This portrait of Andrew Jackson has been on loan to the National Portrait Gallery, Smithsonian Institution, since 1991.  Colloquially called the “Farmer Jackson” portrait since Ralph Earl painted it, this painting and a lithograph created from it are not only distinctive representations of “Old Hickory” but also are rich in the aesthetic, social, and political symbolism of early nineteenth-century America.  In fact, the “Farmer Jackson” painting helped to codify that symbolism and to demonstrate how fine art served as political propaganda in the Age of Jackson. 

Ralph Eleazer Whiteside Earl and his paintings occupy distinctive places in American art history.  Earl was the son of Ralph Earl (1751-1801), a New England-born itinerant portrait painter.  Because he was a Loyalist during the American Revolution the senior Earl left an already-well established portraitist’s career in the United States and settled in London, England, where he studied painting in London with Benjamin West.  While there he wed Ann Whiteside without having divorced his first wife.  The couple returned to America in 1785 or 1786.  Despite a tradition that their son, Ralph Eleazer Whiteside Earl, was born in England in 1785, recent scholarship has determined that he was born either in New York or Massachusetts in late 1788.  The young man lived the life of his parents as an itinerant painter, without having a permanent home until the start of the nineteenth century.  In addition to his youthful experiences as a traveling portrait painter, Earl also benefitted from his father’s training.  By the age of twenty he had begun to make a name for himself as a portrait painter. 

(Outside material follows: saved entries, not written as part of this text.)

(* ===== verification/_CoqProject ===== *)
-Q . S2P
Prelude.v
Netip.v
GoFmt.v
Trust.v
Reputation.v
BanLifecycle.v
BanStores.v
Cleanup.v
AutoBan.v
RuntimeModels.v
Lease.v
Reports.v
Outbox.v
Sha256.v
Events.v
EventLog.v
Lifecycle.v
Scheduler.v
GoHeap.v
WorkQueue.v
Snapshot.v
ResourceGraph.v
Planner.v
Execution.v
Rollback.v
Ownership.v
Policy.v
Cloudflare.v
Translation.v
Governor.v
Pipeline.v
AutoDeban.v
Guard.v
Recidive.v
CidrBan.v
CrowdSec.v
Quota.v
Transport.v
Enforcement.v
TrustedNetworks.v
Shadow.v
NetipText.v
Protection.v
SyncApp.v
Risk.v
ReportGate.v
Reporting.v
Checkpoint.v
Drift.v
AiGateway.v
EnrichService.v
Poller.v
Adapters.v
OpenResty.v
WafRef.v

In 1809 Earl traveled to England where he studied painting, as had his father, with Benjamin West and also with John Trumbull.  He remained in England for five years and then spent 1814-1815, studying painting in Paris, where he was deeply influenced by the commanding personality of Napoleon Bonaparte and the art collection the Frenchman had assembled at the Louvre.  He was also exposed to the cult of personality that Napoleon I created for himself with the help of painters Jacques-Louis David, Jean-Antoine Gros, and Jean-Auguste-Dominique Ingres.  These artists employed classical Greek and Roman imagery to place the French Revolution and the Napoleonic Empire into historical and cultural contexts that greatly impressed Earl and John Vanderlyn, his American colleague in Paris. 

Earl returned to America in December 1815 and briefly established himself in Savannah, Georgia, as a portrait painter.  The exciting events of the War of 1812, especially the victory of General Andrew Jackson at the Battle of New Orleans on January 8, 1815, led Earl to establish a life-long friendship with “Old Hickory.”  In 1817 Earl traveled to Nashville, Tennessee, and visited Jackson at his plantation home, the Hermitage.  The purpose of his excursion was to explore the possibilities of reproducing in America the nationalistic and history-centered styles of art he had seen in Napoleonic France.  In effect, Earl’s esteem for Andrew Jackson’s military exploits and his interest in the uses of art to create heroic symbols led him to cultivate the general’s society.  Starting with that first visit, Earl found Jackson to be his patron, friend, and object of study for the rest of his life.  From 1817 to his death in 1838, Earl resided at the Hermitage and, from 1831 to 1837, had a studio and lodging in the White House during Jackson’s presidency.  He painted dozens of portraits of Jackson, several of Jackson’s beloved wife Rachel Donelson Robards Jackson (1767-1828), and other Tennessee notables, and assisted in the formation of cultural institutions in Nashville.  In May 1818 he wed Jane Caffery, a niece of Rachel Jackson, who was living at Jackson’s Hermitage plantation.  Sadly, Jane Caffery Earl died in childbirth sometime in February 1818, within a year of their marriage.  Earl never remarried, and his lifelong mourning of his young wife, possibly offered an example of conduct for Jackson himself, who never ceased mourning the death December 1828 death of his beloved Rachel Jackson.  Indeed, Jackson’s refusal to remarry or to set aside his grief for his late wife became part of “Old Hickory’s” history and iconography that Earl helped to create. 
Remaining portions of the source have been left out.